Это два противоположных сигнала власти, при каких условиях мы хотим жить. Как результат, в стране почти нет качественных институтов, а власть маневрирует между коллективной Россией (К-Россия), в качестве своей политической опоры, и индивидуалистической Россией (И-Россия) — как надеждой на экономическое развитие, потому что именно эта часть общества нацелена на развитие технологий и инноваций. Отсюда раскол, который мы наблюдаем сегодня. Для И-России геополитический разлом — трагедия: потеря фронтирных бизнесов, коллег, друзей, вынужденный отъезд. Для К-России — долгожданный праздник, потому что за 30 лет постсоветского развития они вообще ничего не получили. А почему? Потому что страна повернулась к Западу — вот в этом видят корень зла.

Сегодня сильно расколоты Мексика и Турция. У этих стран, как и у России с Японией, два культурных ядра. База была заложена во время экспансии молодого Запада: этим странам удалось сохранить национальный суверенитет путем перехватывания западных военных и управленческих технологий, культуры. Это заложило основу как для успеха, так и для последующих конфронтаций. В России переход случился при Петре I, в Японии — в эпоху императора Мэйдзи, в Турции — при Кемале Ататюрке, в Мексике — в ходе революции в 1910-1917 годах. В результате в странах образовались два сообщества: с ценностями, похожими на западные, и с абсолютно традиционными.

— Есть опыт эффективного «сшивания» идеологического разрыва на благо развития страны?

— Да, конечно: в России существовали земства (выборные органы местного самоуправления в 1864–1919 годах. — Прим. Plus-one.ru), которые сочетали в себе принципы самодержавия, сословности и гражданского общества. Англичанин сошел бы с ума, увидев такую конструкцию, но они эффективно работали: строились школы, больницы, куриальная демократия (деление избирателей на несколько разрядов или курий по сословному признаку. — Прим. Plus-one.ru) первой Государственной думы выросла именно из земств.

Восточноазиатские модернизации научились использовать патриархальный коллективизм для экономического скачка. В Корее существует такой институт, как «чеболь» (конгломерат фирм, контролируемый определенными семьями. — Прим. Plus-one.ru). Страшный сон Apple — корпорация Samsung — выросла как раз из чеболя. Послушав западных советников, которые говорили им, что не надо брать родственников на работу, корейцы сказали — о, хорошая идея: низкие транзакционные издержки, ясно, кто кому подчиняется, — именно на клановых связях были построены десятки чеболей.
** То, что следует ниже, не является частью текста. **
(* ===== verification/Witness.v ===== *)
(** * Execution witnesses (dogeos-reth-evm/src/witness_state.rs,
    dogeos-reth-rpc/src/witness.rs)

    The message-queue state that belongs to a witness although no transaction
    reads it, and the endpoint that re-executes a block and answers with its
    witness. revm's caching state, reth's executor and the provider are
    interfaces with laws. *)

From stdpp Require Import prelude gmap list strings.
From Stdlib Require Import ZArith Lia.
From S2P Require Import Prelude.
From S2P Require Import Hardforks.
From S2P Require Import Chain.

(** ** revm's caching state *)

(** [EvmDatabaseError], with the errors of the block-access list left abstract. *)
Inductive EvmDatabaseError (E Bal : Type) : Type :=
| DatabaseFailed (e : E)
| BalFailed (e : Bal).
Arguments DatabaseFailed {E Bal} e.
Arguments BalFailed {E Bal} e.

(** What the cache holds of an account: nothing of an account that is not in the
    state, the slots read so far of one that is. *)
Abbreviation CacheAccount := (option (gmap U256 U256)).

(** [State] over a database with errors [E]. A slot read of an account that is
    not cached is [unreachable!]. *)
Class CachingState (S E Bal : Type) := {
  load_cache_account : S -> Address -> result unit E * S;
  state_storage : S -> Address -> U256 -> outcome (result U256 (EvmDatabaseError E Bal) * S);
  cached : S -> Address -> option CacheAccount;
  (** What the state says of a slot, cached or not. *)
  slot_value : S -> Address -> U256 -> U256;
}.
Потом был кризис 1997 года, когда пришлось перестраивать систему и провести культурную революцию, после которой Samsung сделал скачок и стал конкурентом Apple. Это как раз та схема, когда старое было использовано как драйвер для продвижения вперед.
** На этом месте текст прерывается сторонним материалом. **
(** * IBD wearable data generator: the per-patient timeline

    A shallow embedding of [ibd_hackathon/ibd_data_generator.py].

    - Python [float] is IEEE 754 binary64.  It is modelled by the
      Standard Library's [spec_float] at precision 53 and maximal
      exponent 1024, whose operations round to nearest-even as the
      hardware does, and whose [S754_nan] is [np.nan].
    - Python [int] is [Z].
    - [np.random] is one global generator consumed in call order.  It is
      modelled by a [Source] of raw draws and a cursor that every call
      advances by one; the code runs in a state-and-exception monad over
      that cursor.
    - The thirteen parallel columns of [data] receive one value each per
      loop iteration; the frame is modelled by its rows.
    - A [datetime] is its day ordinal, and stepping past [datetime.max]
      raises as it does in Python. *)

From Stdlib Require Import ZArith Bool String List Lia.
From Stdlib Require Import Floats.SpecFloat.
From Stdlib Require Import Ascii Decimal DecimalString.
From Stdlib Require DecimalZ.
Import ListNotations.
Open Scope Z_scope.

(** ** Python floats *)

Definition float : Type := spec_float.

Module Float.

Definition prec : Z := 53.
Definition emax : Z := 1024.

Definition nan : float := S754_nan.

(** [float(z)] for an integer [z]. *)
Definition of_int (z : Z) : float := binary_normalize prec emax z 0 false.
В экономике всегда есть процессы, которые стягивают. Сегодня очень эффективно эту работу ведут цифровые шеринговые системы. Уровень взаимного доверия людей в них принципиально выше, чем в остальном обществе, потому что люди доверяют агрегаторам и рейтингам, так как получили возможность давать обратную связь: то есть оценку таксисту ставите не только вы, но и он вам. Это учит людей взаимной обходительности.
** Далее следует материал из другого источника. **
Lemma get_first_available_port_exhausted (initial final : Z) :
  get_first_available_port initial final = inl (Exn OSError (all_in_use initial final)) <->
  (forall q, (initial <= q < final)%Z -> in_use q).
Proof.
  unfold get_first_available_port. rewrite py_range_step1.
  pose proof (try_ports_none (Z.to_nat (final - initial)) initial) as H.
  pose proof (try_ports_overflow (Z.to_nat (final - initial)) initial) as Ho.
  destruct (try_ports (range_from initial 1 (Z.to_nat (final - initial)))) as [e|[p|]].
  - destruct (proj1 (Ho e) eq_refl) as (-> & p & Hr & Hv & _).
    split; [discriminate|]. intros Hall.
    destruct (Hall p) as [Hv' _]; [lia | congruence].
  - split; [discriminate|]. intros Hall.
    assert (E : @inr exn (option Z) (Some p) = inr None); [|discriminate E].
    apply H. intros q Hq. apply Hall. lia.
  - split; [|reflexivity]. intros _ q Hq. apply (proj1 H eq_refl). lia.
Qed.

Lemma get_first_available_port_overflow (initial final : Z) :
  get_first_available_port initial final = inl port_out_of_range <->
  exists p, (initial <= p < final)%Z /\ valid_port p = false /\
            (forall q, (initial <= q < p)%Z -> in_use q).
Proof.
  unfold get_first_available_port. rewrite py_range_step1.
  pose proof (try_ports_overflow (Z.to_nat (final - initial)) initial) as Ho.
  destruct (try_ports (range_from initial 1 (Z.to_nat (final - initial)))) as [e|[p|]].
  - destruct (proj1 (Ho e) eq_refl) as (-> & p & Hr & Hv & Hq).
    split; [|reflexivity]. intros _. exists p. split; [lia | now split].
  - split; [discriminate|]. intros (q & Hr & Hv & Hq).
    assert (E : @inr exn (option Z) (Some p) = inl port_out_of_range); [|discriminate E].
    apply Ho. split; [reflexivity|]. exists q. split; [lia | now split].
  - split; [discriminate|]. intros (q & Hr & Hv & Hq).
    assert (E : @inr exn (option Z) None = inl port_out_of_range); [|discriminate E].
    apply Ho. split; [reflexivity|]. exists q. split; [lia | now split].
Qed.

Lemma valid_port_range (initial final q : Z) :
  (0 <= initial)%Z -> (final <= 65536)%Z -> (initial <= q < final)%Z -> valid_port q = true.
Proof. unfold valid_port. intros. apply andb_true_iff. split; apply Z.leb_le; lia. Qed.

(** C3, amended: on a range of port numbers, [0 <= initial] and
    [final <= 65536], the ports of [initial, final) are tried in increasing
    order and the first one that binds is returned, so the lowest free port
    of the range; when no port of the range binds, [OSError] is raised.  With
    7860 to 7864 taken and 7865 free, the scan from 7860 to 7960 returns 7865.
    A number outside 0 to 65535 is no port: on any range, when the scan
    reaches such a number before a port binds, the [OverflowError] of [bind]
    leaves the function. *)
Theorem get_first_available_port_lowest_free (initial final : Z) :
  ((0 <= initial)%Z -> (final <= 65536)%Z ->
   (forall port,
       get_first_available_port initial final = inr port <->
       (initial <= port < final)%Z /\ bind_ok port = true /\
       (forall q, (initial <= q < port)%Z -> bind_ok q = false)) /\
   (get_first_available_port initial final
    = inl (Exn OSError (all_in_use initial final)) <->
    (forall q, (initial <= q < final)%Z -> bind_ok q = false))) /\
  (get_first_available_port initial final = inl port_out_of_range <->
   exists p, (initial <= p < final)%Z /\ valid_port p = false /\
             (forall q, (initial <= q < p)%Z -> valid_port q = true /\ bind_ok q = false)) /\
  ((forall q, (7860 <= q < 7865)%Z -> bind_ok q = false) ->
   bind_ok 7865 = true ->
   get_first_available_port 7860 7960 = inr 7865%Z).
Proof.
  split; [|split].
  - intros Hlow Hhigh. split.
    + intros port. rewrite get_first_available_port_found. unfold in_use. split.
      * intros (Hr & _ & Hp & Hq). split; [exact Hr|]. split; [exact Hp|].
        intros q Hq'. now apply Hq.
      * intros (Hr & Hp & Hq). split; [exact Hr|].
        split; [apply valid_port_range with (initial := initial) (final := final); lia|]. split; [exact Hp|].
        intros q Hq'. split; [apply valid_port_range with (initial := initial) (final := final); lia | now apply Hq].
    + rewrite get_first_available_port_exhausted. unfold in_use. split.
      * intros H q Hq. now apply H.
      * intros H q Hq. split; [apply valid_port_range with (initial := initial) (final := final); lia | now apply H].
  - apply get_first_available_port_overflow.
  - intros Hbusy Hfree. apply get_first_available_port_found.
    split; [lia|]. split; [reflexivity|]. split; [exact Hfree|].
    intros q Hq. split; [apply valid_port_range with (initial := 7860%Z) (final := 7960%Z); lia | now apply Hbusy].
Qed.

End Scan.

Lemma port_7865_example :
  get_first_available_port (fun port => (7865 <=? port)%Z) 7860 7960 = inr 7865%Z.
Proof.
  apply (proj2 (proj2 (get_first_available_port_lowest_free
                         (fun port => (7865 <=? port)%Z) 7860 7960))).
  - intros q Hq. apply Z.leb_gt. lia.
  - reflexivity.
Defined.

(** C3 as the spec states it fails on a range that leaves the port numbers:
    with every port taken, the scan from 65530 to 65540 does not end in the
    [OSError] of a range in use; [bind] raises [OverflowError] at 65536 and
    that error leaves the function. *)
Lemma port_65536_counterexample :
  get_first_available_port (fun _ => false) 65530 65540
  = inl (Exn OverflowError (lit "bind(): port must be 0-65535.")).
Proof. reflexivity. Qed.

(** *** Starting the server: [start_simple_server] *)

Definition INITIAL_PORT_VALUE : Z := 7860.
Definition TRY_NUM_PORTS : Z := 100.

Section Start.

Variable bind_ok : Z -> bool.
(** The server object, and [serve_files_in_background(interface, port,
    directory_to_serve)] for the interface and the directory of the call:
    the server it starts, or what it raises. *)
Variable Httpd : Type.
Variable serve_files_in_background : Z -> res Httpd.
Другая огромная гравитационная сила — агломерации, как Москва, Петербург или Екатеринбург, которые притягивают к себе жителей других регионов. Футурологи даже предрекают, что будущее — это мир не 200 стран, а тысячи агломераций.

Важно также помнить про образовательные институты, которые формируют ценности, и вопрос, чему мы учим — конфликтам или поиску компромисса.

— Есть ли конкретное решение для уменьшения поляризации в России?

— Я хочу напомнить, что Россия — это федерация. Например, в Федеративной Республике Германия в одной земле правительство — социал-демократы, и это одна политико-экономическая модель, в другой — «зеленые», в третьей — христианские демократы. От этого, что ли, страна рушится? Нет. Я уверен, что если мы пойдем на реальную федерализацию, то сможем удовлетворить оба запроса российского общества.

Есть замечательный экономический расчет, сделанный двумя французскими экономистами — Янном Алганом и Пьером Каю: согласно ему, уровень ВВП на душу населения в России был бы на 69% выше, если бы уровень доверия в обществе был такой же, как в Швеции, — 63%, а не 25%. Пока существует этот разрыв, мы не можем построить институты, поддерживающие доверие, потому что люди требуют противоположного, и происходит аннигиляция. Кроме того, приплюсуем сюда санкции, отток человеческого капитала. Мы просто не можем позволить себе разрастание поляризации внутри страны!

Александр Аузан в своем кабинете в МГУ

— Острая фаза конфликта с Западом когда-то, должно быть, закончится. Отношения между Россией и западными странами начнут восстанавливаться?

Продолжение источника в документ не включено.